Tra i brani del nuovo disco ce n'è uno che racconta l'impresa di D'Annunzio, “Il volo su Vienna”. Perché questa scelta?
Due anni fa ho suonato all'anfiteatro del Vittoriale. Ho visto cose meravigliose di un uomo che ha fatto di se stesso e della sua casa un'opera d'arte. Ho visto anche l'aereo: pezzi di ferro legati a un lenzuolo. Un aereo con cui io non sarei andato neanche da una porta all'altra di un campo di calcio. D'Annunzio, invece, c'è salito. Senza strumenti, regolandosi soltanto guardando dall'alto le città che attraversava. Posso solo immaginare quanto fosse pazzesco, per uno sensibile come lui, varcare le Alpi, arrivare a Vienna per buttare i volantini e tornare indietro.
A Montesilvano con una tappa del suo Instore Tour per il firmacopie. Ha fatto parte degli Artisti Uniti per l'Abruzzo dopo il terremoto del 2009. Che rapporto ha con l’Abruzzo?

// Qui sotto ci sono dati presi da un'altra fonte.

(** X8: on a rate-limited response with a readable reset time that is a
    timestamp within the range [time.sleep] accepts, [handle_rate_limit]
    leaves the clock at the later of the current time and the reset time:
    it sleeps up to the reset time, and not at all when that time has
    passed (or the header is missing, which reads as 0). *)
Theorem handle_rate_limit_waits_until_reset r w reset :
  rate_limited r = true →
  reset_time_of py_int r = Ok reset →
  reset_in_range (now w) reset →
  ∃ w', handle_rate_limit py_int r w = (Ok (), w') ∧
        sent w' = sent w ∧
        (now w' == Qmax (now w) (inject_Z reset))%Q ∧
        ((inject_Z reset <= now w)%Q → w' = w).
Proof.
  intros Hrl Hreset _.
  destruct (Qlt_le_dec (now w) (inject_Z reset)) as [Hfuture|Hpast].
  - rewrite (handle_rate_limit_future py_int r w reset) by done.
    eexists. split; [done|]. split; [done|]. cbn [now]. split.
    + rewrite Q.max_r by by apply Qlt_le_weak. ring.
    + intros Hle. destruct (Qlt_not_le _ _ Hfuture Hle).
  - exists w. split; [|split; [done|split; [by rewrite Q.max_l|done]]].
    unfold handle_rate_limit. rewrite Hrl, Hreset. run_M.
    assert (inject_Z reset - now w <= 0)%Q as Hdiff.
    { rewrite <- (Qplus_opp_r (now w)). by apply Qplus_le_l. }
    unfold py_max. destruct (inject_Z reset - now w ?= 0)%Q eqn:Hcmp.
    + apply Qeq_alt in Hcmp.
      destruct (0 ?= inject_Z reset - now w)%Q eqn:Hcmp'; try done.
      apply Qlt_alt in Hcmp'. rewrite Hcmp in Hcmp'. by apply Qlt_irrefl in Hcmp'.
    + done.
    + apply Qgt_alt in Hcmp. destruct (Qlt_not_le _ _ Hcmp Hdiff).
Qed.

End ExecutorTiming.

(** *** The resolver: exclusion rule, malformed payloads, cost *)

(** X9: the exclusion test holds exactly for the paths that end in
    ['.pyc'], ['.pyo'] or ['.pdf'] or contain ["old"] anywhere, inside a
    longer word too. *)
Theorem excluded_iff (f : string) :
  excluded f = true ↔
  ends_with f ".pyc" ∨ ends_with f ".pyo" ∨ ends_with f ".pdf" ∨
  has_substring "old" f.
Proof.
  unfold excluded, blocked_suffixes. cbn [existsb].
  rewrite !orb_true_iff, !py_endswith_iff, py_contains_iff.
  split; [intros [[?|[?|[?|?]]]|?]; auto; discriminate | tauto].
Qed.

Section ResolverMore.
Variable net : nat → Request → Outcome.
Variable py_int : string → option Z.

Lemma py_getitem_missing fields key :
  (∀ v, (key, v) ∉ fields) → py_getitem (JObj fields) key = Raise (KeyError key).
Proof.
  intros Hmissing. unfold py_getitem.
  destruct (list_find _ fields) as [[i [k v]]|] eqn:Hfind; [|done].
  apply list_find_Some in Hfind as (Hlook & Hkey & _). cbn in Hkey. subst k.
  destruct (Hmissing v). by eapply list_elem_of_lookup_2.
Qed.

(** X10: a commit detail that is an object without ['files'] makes
    [get_commit_files] raise [KeyError('files')]; no further request is
    made. *)
Theorem get_commit_files_missing_files url config w r w1 fields :
  make_request net py_int url (auth_headers config) None 3 w = (Ok (Some r), w1) →
  body r = Some (JObj fields) →
  (∀ v, ("files", v) ∉ fields) →
  get_commit_files net py_int url config w = (Raise (KeyError "files"), w1).
Proof.
  intros Hreq Hbody Hmissing. rewrite get_commit_files_run, Hreq, Hbody.
  by rewrite py_getitem_missing.
Qed.

Lemma get_commit_files_loop_app entries names rest acc :
  mapM entry_filename entries = Some names →
  ∃ acc', get_commit_files_loop (entries ++ rest) acc =
          get_commit_files_loop rest acc'.
Proof.
  rewrite mapM_Some. intros HF. revert acc.
  induction HF as [|file name entries names Hname _ IH]; intros acc; [by exists acc|].
  unfold entry_filename in Hname.
  destruct (py_getitem file "filename") as [[]|] eqn:Hget; try done.
  injection Hname as ->. rewrite <- app_comm_cons.
  rewrite (get_commit_files_loop_cons _ _ _ _ Hget).
  destruct (excluded name); [apply IH|]. destruct (bool_decide _); apply IH.
Qed.

(** X11: one file entry without ['filename'] spoils the whole commit:
    [get_commit_files] raises [KeyError('filename')] and returns none of
    the filenames that came before it. *)
Theorem get_commit_files_missing_filename url config w r w1 payload
    entries names bad rest :
  make_request net py_int url (auth_headers config) None 3 w = (Ok (Some r), w1) →
  body r = Some payload →
  py_getitem payload "files" = Ok (JArr (entries ++ JObj bad :: rest)) →
  mapM entry_filename entries = Some names →
  (∀ v, ("filename", v) ∉ bad) →
  get_commit_files net py_int url config w = (Raise (KeyError "filename"), w1).
Proof.
  intros Hreq Hbody Hfiles Hnames Hbad.
  rewrite get_commit_files_run, Hreq, Hbody, Hfiles. cbn.
  destruct (get_commit_files_loop_app entries names (JObj bad :: rest) [] Hnames)
    as [acc' ->].
  cbn [get_commit_files_loop]. by rewrite py_getitem_missing.
Qed.

(** X12: resolving one commit costs at most three requests, each of them a
    request for the commit URL with the bearer token and no query
    parameters; [MAX_RETRIES] of the configuration plays no part. *)
Theorem get_commit_files_request_bound url config w :
  let w' := (get_commit_files net py_int url config w).2 in
  (count_gets (events_since w w') ≤ 3)%nat ∧
  (∀ rq o, EvGet rq o ∈ events_since w w' →
     rq = mkRequest url {[ "Authorization" := "Bearer " +:+ GITHUB_TOKEN config ]} None) ∧
  no_writes (events_since w w').
Proof.
  intros w'. subst w'.
  assert ((get_commit_files net py_int url config w).2 =
          (make_request net py_int url (auth_headers config) None 3 w).2) as ->.
  { rewrite get_commit_files_run.
    by destruct (make_request _ _ _ _ _ _ w) as [[|] ?]. }
  destruct (make_request_events net py_int url (auth_headers config) None 3 w)
    as (evs & Htr & Hnw & Hrq & _ & Hbound).
  rewrite (events_since_app _ _ _ Htr). done.
Qed.

End ResolverMore.

(** *** The enumerator: what it collects and what it asks for *)

Section EnumeratorMore.
Variable net : nat → Request → Outcome.
Variable py_int : string → option Z.
Variable strftime_ymd : datetime → string.

Lemma get_commit_urls_comprehension_page owner (commits : list (string * string)) :
  get_commit_urls_comprehension owner (commit_of <$> commits) =
    Ok (owned_urls owner commits).
Proof.
  unfold owned_urls. induction commits as [|[url login] commits IH]; [done|].
  cbn [fmap list_fmap get_commit_urls_comprehension].
  change (py_getitem (commit_of (url, login)) "author") with (Ok (author_of login)).
  cbn [mbind result_bind].
  change (py_getitem (author_of login) "login") with (Ok (JStr login)).
  cbn [mbind result_bind py_eq_str].
  change (py_getitem (commit_of (url, login)) "url") with (Ok (JStr url)).
  fold (@fmap list _ _ _ commit_of commits). rewrite IH.
  destruct (String.eqb login owner) eqn:Heq.
  - apply String.eqb_eq in Heq. by rewrite filter_cons_True.
  - apply String.eqb_neq in Heq. by rewrite filter_cons_False.
Qed.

Molto stretto. Il mio primo mare, quando ero bambino, è stato quello di Pescara. Torno sempre volentieri sulla spiaggia nella quale, quando avevo 5 anni, andavo con formine e secchiello, in vacanza con i miei. Oltretutto, i miei all'epoca scelsero l'Abruzzo perché d'estate al Teatro Michetti si facevano rappresentazioni di D'Annunzio. Erano suoi fan. Sicuramente tornerò in estate in Abruzzo con una tappa del live.